Lunedì, 14 Giugno 2021
Mafia

Da pentito a dottore in legge con la tesi "Il fenomeno del pentitismo"

Prima dell'arresto a Manuel Pasta mancavano 7 materie per laurearsi in Giurisprudenza. Le sue dichiarazioni hanno permesso di ricostruire la mappa delle estorsioni del clan di Resuttana. Testimoniò anche nel processo per voto di scambio contro Antinoro

Il collaboratore di giustizia Manuel Pasta (37 anni)

Pentito del clan Lo Piccolo si laurea con una tesi sui collaboratori di giustizia. Il volume, che Manuel Pasta discuterà prima della proclamazione, si chiama "Il fenomeno del pentitismo". Si tratta di una sorta di ricostruzione autobiografica del proprio passato, all'interno del quale vengono sviscerati i passaggi più significativi della propria esperienza. Le informazioni da lui fornite ai magistrati hanno permesso di ricostruire la mappa delle estorsioni operate dal mandamento di Resuttana.

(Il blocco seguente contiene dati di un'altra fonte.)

(** * mkusb.h: the exported surface of the light-meter driver library

    The repository's only source file is a C header,
    [src/resources/bin/light_meter_dll/mkusb.h].  It holds an include
    guard, the definition of the [DLLEXP] decoration macro, an
    [extern "C"] block that is opened and closed under [__cplusplus],
    and 53 function declarations.

    The header is embedded as data: the list of its lines, each
    declaration a record with the fields the line spells out.  The two
    things a compiler does with it are embedded as functions: the
    conditional-inclusion pass of the preprocessor over a macro table,
    and the linkage each declaration gets from the enclosing block. *)

From stdpp Require Import gmap strings list.
From Stdlib Require Import ZArith.

Local Open Scope string_scope.

(** ** C types as the header writes them *)

(** The type specifiers that occur in the header.  [TUnsigned] is the
    bare [unsigned] of [unsigned fir_cutfreq]; [TUInt] is the spelled
    out [unsigned int]. *)
Inductive base_type :=
| TVoid | TBool | TChar | TInt | TUInt | TUnsigned | TUShort | TFloat | TDouble.

(** A declarator adds pointers ([int *list]) or an array extent
    ([float data[81]], [float data[]]) to a specifier. *)
Inductive ctype :=
| Base (b : base_type)
| Ptr (t : ctype)
| Arr (t : ctype) (extent : option N).

Inductive callconv := Cdecl | Stdcall | Fastcall.

Inductive declspec := DllExport | DllImport.

Record param := P { p_type : ctype; p_name : string }.

(** One declaration line
    [<decoration> <return type> <calling convention> <name>(<params>);]
    The decoration is the macro identifier in front of the return type
    and the calling convention is the keyword in front of the name; both
    are optional in C, so both are options here. *)
Record decl := Fn {
  d_decor : option string;
  d_ret : ctype;
  d_cc : option callconv;
  d_name : string;
  d_params : list param
}.

#[global] Instance base_type_eq_dec : EqDecision base_type.
Proof. solve_decision. Defined.
#[global] Instance ctype_eq_dec : EqDecision ctype.
Proof. solve_decision. Defined.
#[global] Instance callconv_eq_dec : EqDecision callconv.
Proof. solve_decision. Defined.
#[global] Instance declspec_eq_dec : EqDecision declspec.
Proof. solve_decision. Defined.
#[global] Instance param_eq_dec : EqDecision param.
Proof. solve_decision. Defined.
#[global] Instance decl_eq_dec : EqDecision decl.
Proof. solve_decision. Defined.

(** [unsigned] and [unsigned int] name the same type. *)
Definition canon (b : base_type) : base_type :=
  match b with TUnsigned => TUInt | _ => b end.

(** ** The declarations, in the order of the file (lines 17 to 121) *)

Definition header_decls : list decl := [
  Fn (Some "DLLEXP") (Base TUInt) (Some Cdecl) "mk_version" [];
  Fn (Some "DLLEXP") (Base TBool) (Some Cdecl) "mk_Init"
     [P (Base TInt) "isMonitor"; P (Base TInt) "msec"];
  Fn (Some "DLLEXP") (Base TVoid) (Some Cdecl) "mk_Close" [];
  Fn (Some "DLLEXP") (Base TBool) (Some Cdecl) "mk_IsUpdate" [];
  Fn (Some "DLLEXP") (Base TBool) (Some Cdecl) "mk_SpDevScan" [];
  Fn (Some "DLLEXP") (Base TBool) (Some Cdecl) "mk_FindFirst"
     [P (Ptr (Base TChar)) "name"];
  Fn (Some "DLLEXP") (Base TBool) (Some Cdecl) "mk_FindNext"
     [P (Ptr (Base TChar)) "name"];
  Fn (Some "DLLEXP") (Base TBool) (Some Cdecl) "mk_FindClose" [];
  Fn (Some "DLLEXP") (Base TInt) (Some Cdecl) "mk_GetDeviceCnt" [];
  Fn (Some "DLLEXP") (Base TInt) (Some Cdecl) "mk_GetOptSnByName"
     [P (Ptr (Base TChar)) "name"; P (Ptr (Base TChar)) "sn"];
  Fn (Some "DLLEXP") (Base TInt) (Some Cdecl) "mk_OpenSpDev"
     [P (Ptr (Base TChar)) "Name"];
  Fn (Some "DLLEXP") (Base TInt) (Some Cdecl) "mk_OpenSpDev_OptSn"
     [P (Ptr (Base TChar)) "sn"];
  Fn (Some "DLLEXP") (Base TBool) (Some Cdecl) "mk_CloseSpDev"
     [P (Base TInt) "i"];
  Fn (Some "DLLEXP") (Base TBool) (Some Cdecl) "mk_Msr_Capture"
     [P (Base TInt) "i"; P (Base TUShort) "isAuto"; P (Base TUShort) "ExpTime"];
  Fn (Some "DLLEXP") (Base TBool) (Some Cdecl) "mk_Msr_Capture_multi"
     [P (Ptr (Base TInt)) "list"; P (Ptr (Base TBool)) "result";
      P (Base TInt) "dev_cnt"; P (Base TUShort) "isAuto";
      P (Base TUShort) "ExpTime"];
  Fn (Some "DLLEXP") (Base TBool) (Some Cdecl) "mk_Msr_Dark"
     [P (Base TInt) "i"];
  Fn (Some "DLLEXP") (Base TBool) (Some Cdecl) "mk_Msr_GetDarkStus"
     [P (Base TInt) "i"; P (Ptr (Base TInt)) "stus"];
  Fn (Some "DLLEXP") (Base TBool) (Some Cdecl) "mk_Msr_Dark_multi"
     [P (Ptr (Base TInt)) "list"; P (Base TInt) "dev_cnt";
      P (Ptr (Base TBool)) "pErr"];
  Fn (Some "DLLEXP") (Base TBool) (Some Cdecl) "mk_Msr_SetMaxExpTime"
     [P (Base TInt) "i"; P (Base TUInt) "maxtime"];
  Fn (Some "DLLEXP") (Base TBool) (Some Cdecl) "mk_Msr_SetExpMode"
     [P (Base TInt) "i"; P (Base TUInt) "mode"];
  Fn (Some "DLLEXP") (Base TBool) (Some Cdecl) "mk_Msr_AutoDarkCtrl"
     [P (Base TInt) "i"; P (Base TUInt) "ctl"];
  Fn (Some "DLLEXP") (Base TBool) (Some Cdecl) "mk_Msr_SetCorrMatrixCH"
     [P (Base TInt) "i"; P (Base TUInt) "ch"];
  Fn (Some "DLLEXP") (Base TBool) (Some Cdecl) "mk_Msr_GetCorrMatrixPara"
     [P (Base TInt) "i"; P (Base TUInt) "ch"; P (Ptr (Base TChar)) "name";
      P (Ptr (Base TDouble)) "data"];
  Fn (Some "DLLEXP") (Base TBool) (Some Cdecl) "mk_Msr_SetCorrMatrixPara"
     [P (Base TInt) "i"; P (Base TUInt) "ch"; P (Ptr (Base TChar)) "name";
      P (Ptr (Base TDouble)) "data"];
  Fn (Some "DLLEXP") (Base TBool) (Some Cdecl) "mk_Msr_GenerateCorrMatrix"
     [P (Ptr (Base TDouble)) "ref"; P (Ptr (Base TDouble)) "mes";
      P (Base TInt) "len"; P (Ptr (Base TDouble)) "corr";
      P (Base TInt) "colorspace"];
  Fn (Some "DLLEXP") (Base TBool) (Some Cdecl) "mk_GetData"
     [P (Base TInt) "i"; P (Base TInt) "type"; P (Ptr (Base TFloat)) "data"];
  Fn (Some "DLLEXP") (Base TBool) (Some Cdecl) "mk_GetSpectrum"
     [P (Base TInt) "i"; P (Base TInt) "str"; P (Base TInt) "stp";
      P (Ptr (Base TFloat)) "data"];
  Fn (Some "DLLEXP") (Base TBool) (Some Cdecl) "mk_GetMicroMole"
     [P (Base TInt) "i"; P (Base TInt) "str"; P (Base TInt) "stp";
      P (Ptr (Base TFloat)) "data"];
  Fn (Some "DLLEXP") (Base TBool) (Some Cdecl) "mk_GetOptSn"
     [P (Base TInt) "i"; P (Ptr (Base TChar)) "sn"];
  Fn (Some "DLLEXP") (Base TInt) (Some Cdecl) "mk_GetLightStrnegth"
     [P (Base TInt) "i"];
  Fn (Some "DLLEXP") (Base TBool) (Some Cdecl) "mk_lv_GetOptSn"
     [P (Base TInt) "i"; P (Ptr (Base TChar)) "sn"];
  Fn (Some "DLLEXP") (Base TBool) (Some Cdecl) "mk_lv_SetOptSn"
     [P (Base TInt) "i"; P (Ptr (Base TChar)) "sn"];
  Fn (Some "DLLEXP") (Base TBool) (Some Cdecl) "mk_Peri_GetTemp"
     [P (Base TInt) "i"; P (Ptr (Base TFloat)) "data"];
  Fn (Some "DLLEXP") (Base TBool) (Some Cdecl) "mk_Peri_SetLCD"
     [P (Base TInt) "i"; P (Base TUShort) "percent"];
  Fn (Some "DLLEXP") (Base TBool) (Some Cdecl) "mk_Peri_KeyEnable"
     [P (Base TInt) "i"];
  Fn (Some "DLLEXP") (Base TBool) (Some Cdecl) "mk_Peri_KeyDisable"
     [P (Base TInt) "i"];
  Fn (Some "DLLEXP") (Base TBool) (Some Cdecl) "mk_Peri_KeyClear"
     [P (Base TInt) "i"];
  Fn (Some "DLLEXP") (Base TBool) (Some Cdecl) "mk_Peri_KeyGet"
     [P (Base TInt) "i"; P (Ptr (Base TUInt)) "key"];
  Fn (Some "DLLEXP") (Base TBool) (Some Cdecl) "mk_Info_Get"
     [P (Base TInt) "i"; P (Base TInt) "id"; P (Ptr (Base TChar)) "str_info"];
  Fn (Some "DLLEXP") (Base TBool) (Some Cdecl) "mk_flk_Dark"
     [P (Base TInt) "i"];
  Fn (Some "DLLEXP") (Base TBool) (Some Cdecl) "mk_flk_SetPara"
     [P (Base TInt) "i"; P (Base TUInt) "sample_num";
      P (Base TUInt) "sample_freq"; P (Base TUInt) "fir_num";
      P (Base TUnsigned) "fir_cutfreq"];
  Fn (Some "DLLEXP") (Base TBool) (Some Cdecl) "mk_flk_Capture"
     [P (Base TInt) "i"; P (Base TUShort) "isAutoGain";
      P (Base TUShort) "gain"; P (Base TUShort) "enable_fir"];
  Fn (Some "DLLEXP") (Base TBool) (Some Cdecl) "mk_flk_GetData"
     [P (Base TInt) "i"; P (Base TInt) "type"; P (Ptr (Base TFloat)) "data"];
  Fn (Some "DLLEXP") (Base TBool) (Some Cdecl) "mk_flk_GetTimeDomainWaveform"
     [P (Base TInt) "i"; P (Base TInt) "size"; P (Ptr (Base TFloat)) "data"];
  Fn (Some "DLLEXP") (Base TBool) (Some Cdecl) "mk_flk_GetFreqDomainWaveform"
     [P (Base TInt) "i"; P (Base TInt) "size"; P (Ptr (Base TFloat)) "freq";
      P (Ptr (Base TFloat)) "data"];
  Fn (Some "DLLEXP") (Base TBool) (Some Cdecl) "mk_senr_Msr_Dark"
     [P (Base TInt) "i"];
  Fn (Some "DLLEXP") (Base TBool) (Some Cdecl) "mk_senr_Msr_Capture"
     [P (Base TInt) "i"; P (Base TUShort) "isAuto"; P (Base TUInt) "ExpTime"];
  Fn (Some "DLLEXP") (Base TBool) (Some Cdecl) "mk_sflk_Dark"
     [P (Base TInt) "i"; P (Base TUInt) "uexptime";
      P (Base TUInt) "sampletime"];
  Fn (Some "DLLEXP") (Base TBool) (Some Cdecl) "mk_sflk_SetPara"
     [P (Base TInt) "i"; P (Base TUInt) "sample_num";
      P (Base TUInt) "sample_freq"; P (Base TUInt) "fir_num";
      P (Base TUnsigned) "fir_cutfreq"];
  Fn (Some "DLLEXP") (Base TBool) (Some Cdecl) "mk_sflk_Capture"
     [P (Base TInt) "i"; P (Base TUInt) "uexptime";
      P (Base TUShort) "enable_fir"];
  Fn (Some "DLLEXP") (Base TBool) (Some Cdecl) "mk_sflk_CaptureRaw"
     [P (Base TInt) "i"; P (Base TUInt) "uexptime"; P (Ptr (Base TVoid)) "ptr"];
  Fn (Some "DLLEXP") (Base TBool) (Some Cdecl) "mk_sflk_GetData"
     [P (Base TInt) "i"; P (Base TInt) "type"; P (Ptr (Base TFloat)) "data"];
  Fn (Some "DLLEXP") (Base TBool) (Some Cdecl) "mk_senr_GetPeakSpRaw"
     [P (Base TInt) "i"; P (Base TUInt) "exptime"; P (Ptr (Base TUInt)) "data"]
].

Quando il palermitano fu arrestato, nel dicembre del 2009, doveva sostenere gli ultimi sette esami per conseguire la laurea in giurisprudenza. "Adesso vive libero in un luogo segreto con un nuovo cognome che gli è stato assegnato dal servizio centrale di protezione", ricorda il Giornale di Sicilia. Pasta aveva deposto anche nel processo all'europarlamentare Antonino Antinoro, condannato a sei anni in appello per voto di scambio.

La tesi, composta da 456 pagine, è suddivisa in cinque capitoli: "Dalla storia della mafia dalle origini ai nostri giorni", "I pentiti fino alla legge del 2001", "La strumentalizzazione del collaboratore di giustizia", "La figura del magistrato, da nemico ad amico" e, per concludere, "Il ruolo fondamentale dell'avvocato difensore nello sviluppo della collaborazione".